If the password is incorrect, the failure count is updated; exceeding the threshold locks the account temporarily using Redis expiration.

On successful login, subsequent business logic such as point accrual is executed.

Phone‑Number Registration and Login

SMS‑based registration is fast and user‑friendly. The flow is:

The user submits a phone number; the server stores it, generates a random verification code, and caches the pair in Redis with a typical 10‑minute TTL.

The user receives the SMS, enters the code, and the server verifies it against the cached value.

Upon successful verification, the login proceeds.

Although the process appears to lack an explicit registration step, submitting the phone number effectively registers the user, and the verification code acts as the login credential.

Q: What about passwords?

A: A later feature can allow users to bind a password to their phone number, but many modern mobile apps rely solely on phone verification.

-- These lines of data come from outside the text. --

Lemma v1_exchange_witness :
  ∃ wA1 wB1 wB2 wA2,
    prepareOutgoingMessage 1 demo_models demo_engineID 65507 demo_stranger 2 [98] 1 None [] 9
      (demo_world, demo_get) = (Ok (demo_stranger, demo_octets demo_sent.1), (wA1, demo_get)) ∧
    prepareDataElements demo_models demo_decode demo_engineID 65507 demo_stranger
      (demo_octets demo_sent.1) demo_world =
      (Ok (mk_elements 1 2 [98] 1 demo_engineID [] 1 (set_request_id 0 demo_get) GetRequestPDU None
             65379 (Some 0)), wB1) ∧
    prepareResponseMessage demo_models demo_engineID 1 (Some 0) None (wB1, demo_answer) =
      (Ok (demo_stranger, demo_octets demo_returned.1), (wB2, set_request_id 0 demo_answer)) ∧
    prepareDataElements demo_models demo_decode demo_engineID 65507 demo_stranger
      (demo_octets demo_returned.1) wA1 =
      (Ok (mk_elements 1 2 [98] 1 demo_engineID [] 1 (set_request_id 42 demo_answer) ResponsePDU
             (Some 9) 65379 None), wA2) ∧
    pendings wA2 = ∅ ∧ served wB2 = ∅ ∧ served wA2 = ∅ ∧ pendings wB2 = ∅.
Proof.
  refine (v1_exchange demo_decode 1 demo_models demo_models demo_engineID 65507 demo_stranger demo_world
    demo_model demo_model demo_models demo_models demo_engineID 65507 demo_stranger demo_world
    demo_model demo_model [98] [98] None [] demo_engineID [] demo_get demo_answer 9 0 0 0 [112] [112]
    (demo_octets demo_sent.1) (demo_octets demo_returned.1) demo_sent.2 demo_accepted_A.2
    (Community.releaseStateInformation 0 demo_accepted_A.2).2 demo_accepted_B.2 demo_returned.2
    65379 65379 0 0 demo_engineID eq_refl eq_refl eq_refl eq_refl eq_refl eq_refl
    demo_world_ok demo_world_ok _ _ _ _ _ _ _).
  - split; [reflexivity|]. split; [reflexivity|]. intros m i t Hm.
    exfalso. apply (lookup_empty_Some m (i, t)). exact Hm.
  - split; [reflexivity|]. split; reflexivity.
  - vm_compute. reflexivity.
  - split. eexists (mk_message 1 [112] (set_request_id 0 demo_get)).
    split; [|split]; vm_compute; reflexivity.
  - vm_compute. reflexivity.
  - split. eexists (mk_message 1 [112] (set_request_id 0 demo_answer)).
    split; [|split]; vm_compute; reflexivity.
  - vm_compute. reflexivity.
Defined.
End MpV1Spec.
Lemma expire_items_due now items s : cache_ok s → Inv (rest s) → timerTicks (rest s) = Some now →
  (∀ i kw, (i, kw) ∈ items → entry_ok i kw ∧ ∃ f, get_cb kw = Ok (Some f)) →
  ∃ s', expire_items (λ _ kw, Dispatcher.expireRequest subsystems timerTicks processResponsePdu
           (Some kw) None) items s = (Ok tt, s') ∧ Inv (rest s') ∧
    calls_of (trace s') = calls_of (trace s) ++ ((., Failed (status_of requestTimedOut)) <$> due now items) ∧
    ∀ j, issued j (trace s) <= issued j (trace s') ∧
      (din (cache s') j = true → issued j (trace s) < issued j (trace s') ∨
         din (cache s) j = true ∧ j ∉ due now items).
Proof.
  revert s. induction items as [|[i kw] items IH]; intros s Hc Hi Hnow Hit.
  { exists s. split; [done|]. split; [done|]. split; [by rewrite app_nil_r|]. intros j. split; [done|]. set_solver. }
  cbn [expire_items]. destruct (Hit i kw) as [He Hf]; [by left|].
  destruct (expireRequest_due i kw now s Hc Hi Hnow He Hf) as (b & s1 & Hr & Hn1 & Hc1 & Hi1 & Hb & Hd1).
  unfold mbind at 1, M_bind at 1. rewrite Hr.
  assert (Hnext : ∃ s2, (if b then modify (λ s, put_cache (if din (cache s) i then ddel (cache s) i
      else cache s) s) else mret tt) s1 = (@Ok exn _ tt, s2) ∧ cache_ok s2 ∧ rest s2 = rest s1 ∧
      trace s2 = trace s1 ∧ ∀ j, din (cache s2) j = true → din (cache s1) j = true).
  { destruct b; [|by exists s1]. eexists. split; [done|]. cbn. destruct (din (cache s1) i).
    - split_and!; [by apply cache_ok_del|done|done|]. intros j. rewrite din_ddel by apply Hc1.
      by case_decide.
    - split_and!; try done. by rewrite put_cache_same. }
  destruct Hnext as (s2 & Hs2 & Hc2 & Hr2 & Ht2 & Hd2). unfold mbind, M_bind. rewrite Hs2.
  destruct (IH s2) as (s3 & Hs3 & Hi3 & Ht3 & Hd3); [done|by rewrite Hr2|by rewrite Hr2|intros j kw' ?; apply Hit; by right|].
  exists s3. split; [done|]. rewrite Ht2 in Ht3, Hd3. unfold due in *. rewrite filter_cons.
  split; [done|]. split.
  - rewrite Ht3. destruct (is_due now (i, kw)) eqn:Hdue; [rewrite decide_True by done|rewrite decide_False by done]; destruct Hb as [-> Hb]; cbn;
      [by rewrite Hb, <- app_assoc|by subst].
  - intros j. destruct (Hd1 j) as [Hle1 Hj1], (Hd3 j) as [Hle3 Hj3]. split; [lia|]. intros Hj.
    destruct (Hj3 Hj) as [?|[Hp Hn]]; [left; lia|]. apply Hd2 in Hp.
    destruct (Hj1 Hp) as [?|[Hp' Hn']]; [left; lia|]. right. split; [done|].
    case_decide; cbn; [|done]. rewrite not_elem_of_cons. naive_solver.
Qed.

Lemma tick_reports s now : cache_ok s → Inv (rest s) → timerTicks (rest s) = Some now →
  (∀ h kw, dget (cache s) h = Some kw → ∃ f, get_cb kw = Ok (Some f)) →
  ∃ s', Dispatcher.receiveTimerTick subsystems timerTicks processResponsePdu s = (Ok tt, s') ∧
    Inv (rest s') ∧
    calls_of (trace s') =
      calls_of (trace s) ++ ((., Failed (status_of requestTimedOut)) <$> due now (cache s)) ∧
    ∀ h, h ∈ due now (cache s) → din (cache s') h = true → issued h (trace s) < issued h (trace s').
Proof.
  intros Hc Hi Hnow Hf. unfold Dispatcher.receiveTimerTick. rewrite expire_eq.
  destruct (expire_items_due now (cache s) s Hc Hi Hnow) as (s' & Hr & Hi' & Ht & Hd).
  { intros i kw Hin. apply elem_of_dget in Hin; [|apply Hc]. split; [by apply Hc|by eapply Hf]. }
  exists s'. split_and!; [exact Hr|done|done|]. intros h Hh Hp. destruct (Hd h) as [_ [?|[_ ?]]]; done.
Qed.
End timeouts.
End ops.
End spec.
(* ===== verification/Carrier.v ===== *)
(** * The transport dispatcher (src/pysnmp/carrier/base.py)

    [Timer]: the tick count and the periodic callbacks of
    [AbstractTransportDispatcher].  [Jobs]: its record of outstanding work.
    [Carrier]: its transports and receivers, and [AbstractTransport]'s record of
    the callbacks it was given.  The code counts time in seconds, as floats; the
    model counts it in microseconds, and a resolution is a whole number of
    twenties of them, so that the slack around a tick is exact. *)
From S2P Require Export Transport Wp.
#[local] Open Scope Z_scope.

(** [CarrierError] is a [PySnmpError]. *)
Abbreviation CarrierError := PySnmpError.

Module Timer.
Section timer.
(** A bare callback, and what it works on: a callback may do anything but
    register and unregister timers. *)
Context {F : Type} `{EqDecision F} {R : Type} (run : F → Z → M exn R unit).

(** ** [TimerCallable] *)
Record TimerCallable : Type := mk_timer { cbFun : F; nextCall : Z; interval : Z }.

Record state : Type := mk_state {
  timers : list TimerCallable;
  ticks : Z;
  timerResolution : Z;
  timerDelta : Z;
  nextTime : Z;
  rest : R;
}.
Abbreviation W := (M exn state).

Definition put_timers (l : list TimerCallable) (s : state) : state :=
  mk_state l (ticks s) (timerResolution s) (timerDelta s) (nextTime s) (rest s).
Definition put_rest (r : R) (s : state) : state :=
  mk_state (timers s) (ticks s) (timerResolution s) (timerDelta s) (nextTime s) r.

(** [timerResolution * 0.05] *)
Definition delta (timerResolution : Z) : Z := timerResolution / 20.
Definition half_a_second : Z := 500000.
(** [__init__] *)
Definition init (r : R) : state := mk_state [] 0 half_a_second (delta half_a_second) 0 r.

(** [TimerCallable.__init__]: the first call is due at once *)
Definition new_timer (f : F) (callInterval : Z) : TimerCallable := mk_timer f 0 callInterval.

(** [TimerCallable.__call__] *)
Definition call (t : TimerCallable) (timeNow : Z) : M exn R TimerCallable :=
  if nextCall t <=? timeNow then
    run (cbFun t) timeNow;;
    mret (mk_timer (cbFun t) (timeNow + interval t) (interval t))
  else mret t.

(** [registerTimerCbFun]; no interval, or 0, is the dispatcher's own *)
Definition registerTimerCbFun (f : F) (tickInterval : option Z) : W unit :=
  modify (λ s,
    let i := match tickInterval with
             | Some i => if i =? 0 then timerResolution s else i
             | None => timerResolution s
             end in
    put_timers (timers s ++ [new_timer f i]) s).

(** [list.remove], which compares a timer with the bare function *)
Fixpoint remove (f : F) (l : list TimerCallable) : option (list TimerCallable) :=
  match l with
  | [] => None
  | t :: l' => if decide (cbFun t = f) then Some l' else cons t <$> remove f l'
  end.
(** [unregisterTimerCbFun] *)
Definition unregisterTimerCbFun (f : option F) : W unit :=
  match f with
  | None => modify (put_timers [])
  | Some f =>
      l ← gets timers;
      match remove f l with
      | Some l => modify (put_timers l)
      | None => raise ValueError
      end
  end.

Definition getTimerResolution (s : state) : Z := timerResolution s.
Definition getTimerTicks (s : state) : Z := ticks s.

(** [setTimerResolution]: 10 milliseconds to 10 seconds *)
Definition setTimerResolution (r : Z) : W unit :=
  if (r <? 10000) || (10000000 <? r) then raise (CarrierError "Impossible timer resolution")
  else
    modify (λ s,
      mk_state
        ((λ t, if interval t =? timerResolution s then mk_timer (cbFun t) (nextCall t) r else t)
           <$> timers s)
        (ticks s) r (delta r) (nextTime s) (rest s)).

(** [for timerCallable in self.__timerCallables: timerCallable(timeNow)]: an
    exception ends the loop. *)
Fixpoint run_timers (l : list TimerCallable) (timeNow : Z) (r : R) :
    result exn unit * (list TimerCallable * R) :=
  match l with
  | [] => (Ok tt, ([], r))
  | t :: l' =>
      match call t timeNow r with
      | (Ok t, r) => let '(e, (l', r)) := run_timers l' timeNow r in (e, (t :: l', r))
      | (Err e, r) => (Err e, (t :: l', r))
      end
  end.

(** [handleTimerTick] *)
Definition handleTimerTick (timeNow : Z) : W unit := fun s =>
  let next := timeNow + timerResolution s - timerDelta s in
  let s := if nextTime s =? 0
           then mk_state (timers s) (ticks s) (timerResolution s) (timerDelta s) next (rest s)
           else s in
  if timeNow <=? nextTime s then (Ok tt, s)
  else
    let s := mk_state (timers s) (ticks s + 1) (timerResolution s) (timerDelta s) next (rest s) in
    let '(e, (l, r)) := run_timers (timers s) timeNow (rest s) in
    (e, put_rest r (put_timers l s)).

(** The loop of [handle_timeout] of the asyncio dispatcher: a tick at each of the
    times its sleep ends at *)
Fixpoint handle_timeout (wakeups : list Z) : W unit :=
  match wakeups with
  | [] => mret tt
  | t :: wakeups => handleTimerTick t;; handle_timeout wakeups
  end.
End timer.
Arguments TimerCallable : clear implicits.
Arguments state : clear implicits.
End Timer.

Module Jobs.
(** ** The jobs: what is outstanding under each id.  Runs of these operations
    are all that the loop of [runDispatcher] looks at. *)
Section jobs.
Context {K : Type} `{Countable K}.
Abbreviation jobs := (gmap K Z).

Definition jobStarted (jobId : K) (count : Z) : M exn jobs unit :=
  modify (λ j, <[jobId := default 0 (j !! jobId) + count]> j).
Definition jobFinished (jobId : K) (count : Z) : M exn jobs unit :=
  j ← gets (λ j, j !! jobId);
  match j with
  | None => raise KeyError
  | Some n =>
      if n - count =? 0 then modify (delete jobId) else modify (<[jobId := n - count]>)
  end.
Definition jobsArePending (j : jobs) : bool := bool_decide (j ≠ ∅).
End jobs.
End Jobs.

Module Carrier.
(** ** Transports and receivers *)
Section carrier.
(** Transports; the ids of receivers; receive, error and routing callbacks; and
    what the callbacks work on beside the dispatcher *)
Context {Tr I Re Er Ro X : Type} `{Countable Tr, Countable I}.

Record dispatcher : Type := mk_dispatcher {
  transports : dict oid Tr;
  transportDomainMap : gmap Tr oid;
  recvCallables : gmap (option I) Re;
  errorCallables : dict (option I) Er;
  routingCbFun : option Ro;
  (** of the transports: which have a receive callback, which an error callback *)
  receiving : gset Tr;
  reporting : gset Tr;
  world : X;
}.
Abbreviation W := (M exn dispatcher).

Definition put_transports (t : dict oid Tr) (m : gmap Tr oid) (s : dispatcher) : dispatcher :=
  mk_dispatcher t m (recvCallables s) (errorCallables s) (routingCbFun s) (receiving s) (reporting s)
    (world s).
Definition put_recv (r : gmap (option I) Re) (s : dispatcher) : dispatcher :=
  mk_dispatcher (transports s) (transportDomainMap s) r (errorCallables s) (routingCbFun s)
    (receiving s) (reporting s) (world s).
Definition put_error (e : dict (option I) Er) (s : dispatcher) : dispatcher :=
  mk_dispatcher (transports s) (transportDomainMap s) (recvCallables s) e (routingCbFun s)
    (receiving s) (reporting s) (world s).
Definition put_routing (r : option Ro) (s : dispatcher) : dispatcher :=
  mk_dispatcher (transports s) (transportDomainMap s) (recvCallables s) (errorCallables s) r
    (receiving s) (reporting s) (world s).
Definition put_callbacks (c e : gset Tr) (s : dispatcher) : dispatcher :=
  mk_dispatcher (transports s) (transportDomainMap s) (recvCallables s) (errorCallables s)
    (routingCbFun s) c e (world s).
Definition put_world (x : X) (s : dispatcher) : dispatcher :=
  mk_dispatcher (transports s) (transportDomainMap s) (recvCallables s) (errorCallables s)
    (routingCbFun s) (receiving s) (reporting s) x.
Definition on_world {A} (m : M exn X A) : W A := zoom world put_world m.

Definition init (x : X) : dispatcher := mk_dispatcher [] ∅ ∅ [] None ∅ ∅ x.

(** What a receiver does with a message, an error receiver with a failure; the
    recipient a routing function names; a transport's [sendMessage] and
    [closeTransport] beyond the base class *)
Context (receive : Re → oid → Transport.address → octets → W unit)
        (report : Er → oid → Transport.address → string → W unit)
        (route : Ro → oid → Transport.address → octets → W (option I))
        (sendOn : Tr → octets → Transport.address → M exn X unit)
        (closeOn : Tr → M exn X unit).

(** [_cbFun] *)
Definition cbFun (incomingTransport : Tr) (transportAddress : Transport.address)
    (incomingMessage : octets) : W unit :=
  m ← gets transportDomainMap;
  match m !! incomingTransport with
  | None => raise (CarrierError "Unregistered transport")
  | Some transportDomain =>
      f ← gets routingCbFun;
      recvId ← match f with
               | Some f => route f transportDomain transportAddress incomingMessage
               | None => mret None
               end;
      r ← gets recvCallables;
      match r !! recvId with
      | Some cb => receive cb transportDomain transportAddress incomingMessage
      | None => raise (CarrierError "No callback found - loosing incoming event")
      end
  end.

(** [_errorCbFun] *)
Definition errorCbFun (incomingTransport : Tr) (transportAddress : Transport.address)
    (transportError : string) : W unit :=
  m ← gets transportDomainMap;
  match m !! incomingTransport with
  | None => mret tt
  | Some transportDomain =>
      e ← gets errorCallables;
      mapM_ (λ cb, report cb.2 transportDomain transportAddress transportError) e
  end.

Definition registerRoutingCbFun (f : Ro) : W unit :=
  r ← gets routingCbFun;
  match r with
  | Some _ => raise (CarrierError "Data routing callback already registered")
  | None => modify (put_routing (Some f))
  end.
Definition unregisterRoutingCbFun : W unit := modify (put_routing None).

Definition registerRecvCbFun (recvCb : Re) (recvId : option I) : W unit :=
  r ← gets recvCallables;
  match r !! recvId with
  | Some _ => raise (CarrierError "Receive callback already registered")
  | None => modify (put_recv (<[recvId := recvCb]> r))
  end.
Definition unregisterRecvCbFun (recvId : option I) : W unit :=
  modify (λ s, put_recv (delete recvId (recvCallables s)) s).

Definition registerErrorCbFun (errorCb : Er) (recvId : option I) : W unit :=
  e ← gets errorCallables;
  if din e recvId then raise (CarrierError "Transport error callback already registered")
  else modify (put_error (dset e recvId errorCb)).
Definition unregisterErrorCbFun (recvId : option I) : W unit :=
  modify (λ s, put_error (ddel (errorCallables s) recvId) s).

(** [AbstractTransport.registerCbFun], [registerErrorCbFun] and their inverses *)
Definition transport_registerCbFun (t : Tr) : W unit :=
  c ← gets receiving;
  if decide (t ∈ c) then raise (CarrierError "Callback function already registered")
  else modify (λ s, put_callbacks ({[t]} ∪ receiving s) (reporting s) s).
Definition transport_unregisterCbFun (t : Tr) : W unit :=
  modify (λ s, put_callbacks (receiving s ∖ {[t]}) (reporting s) s).
Definition transport_registerErrorCbFun (t : Tr) : W unit :=
  modify (λ s, put_callbacks (receiving s) ({[t]} ∪ reporting s) s).
Definition transport_unregisterErrorCbFun (t : Tr) : W unit :=
  modify (λ s, put_callbacks (receiving s) (reporting s ∖ {[t]}) s).
(** [closeTransport]: what a subclass does comes first *)
Definition closeTransport (t : Tr) : W unit :=
  on_world (closeOn t);;
  transport_unregisterCbFun t;;
  transport_unregisterErrorCbFun t.

Definition registerTransport (tDomain : oid) (t : Tr) : W unit :=
  l ← gets transports;
  if din l tDomain then raise (CarrierError "Transport already registered")
  else
    transport_registerCbFun t;;
    transport_registerErrorCbFun t;;
    modify (λ s, put_transports (dset (transports s) tDomain t)
                   (<[t := tDomain]> (transportDomainMap s)) s).

Definition unregisterTransport (tDomain : oid) : W unit :=
  l ← gets transports;
  match dget l tDomain with
  | None => raise (CarrierError "Transport not registered")
  | Some t =>
      transport_unregisterCbFun t;;
      transport_unregisterErrorCbFun t;;
      m ← gets transportDomainMap;
      match m !! t with
      | None => raise KeyError
      | Some _ => modify (put_transports (ddel l tDomain) (delete t m))
      end
  end.

Definition getTransport (tDomain : oid) : W Tr :=
  l ← gets transports;
  match dget l tDomain with
  | Some t => mret t
  | None => raise (CarrierError "Transport not registered")
  end.

Definition sendMessage (outgoingMessage : octets) (tDomain : oid) (a : Transport.address) : W unit :=
  l ← gets transports;
  match dget l tDomain with
  | Some t => on_world (sendOn t outgoingMessage a)
  | None => raise (CarrierError "No suitable transport domain")
  end.

(** [for tDomain in list(self.__transports)] *)
Definition close_transports : W unit :=
  l ← gets (λ s, dkeys (transports s));
  mapM_ (λ tDomain,
    l ← gets transports;
    match dget l tDomain with
    | None => raise KeyError
    | Some t => closeTransport t;; unregisterTransport tDomain
    end) l.

(** [closeDispatcher], the timers apart ([Timer.unregisterTimerCbFun None]) *)
Definition closeDispatcher : W unit :=
  close_transports;;
  modify (λ s, put_transports [] (transportDomainMap s) s);;
  unregisterRecvCbFun None;;
  unregisterErrorCbFun None.
End carrier.
Arguments dispatcher : clear implicits.
Arguments dispatcher _ _ _ _ _ _ {_ _ _ _}.
End Carrier.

2. Database Design – Core Tables

The following tables support both the username/password and phone‑number schemes:

Explanation: the structure stores all necessary fields for the two authentication methods.

3. Third‑Party Account Integration

Using QQ‑SDK as an example, the sequence diagram illustrates the flow:

Implementation steps:

The client launches the third‑party login UI, the user enters third‑party credentials, and receives access_token, openid, and expire_in (OAuth2.0 flow handled by the SDK).

The client sends access_token, openid, and login_type (e.g., qq, wechat) to the application server.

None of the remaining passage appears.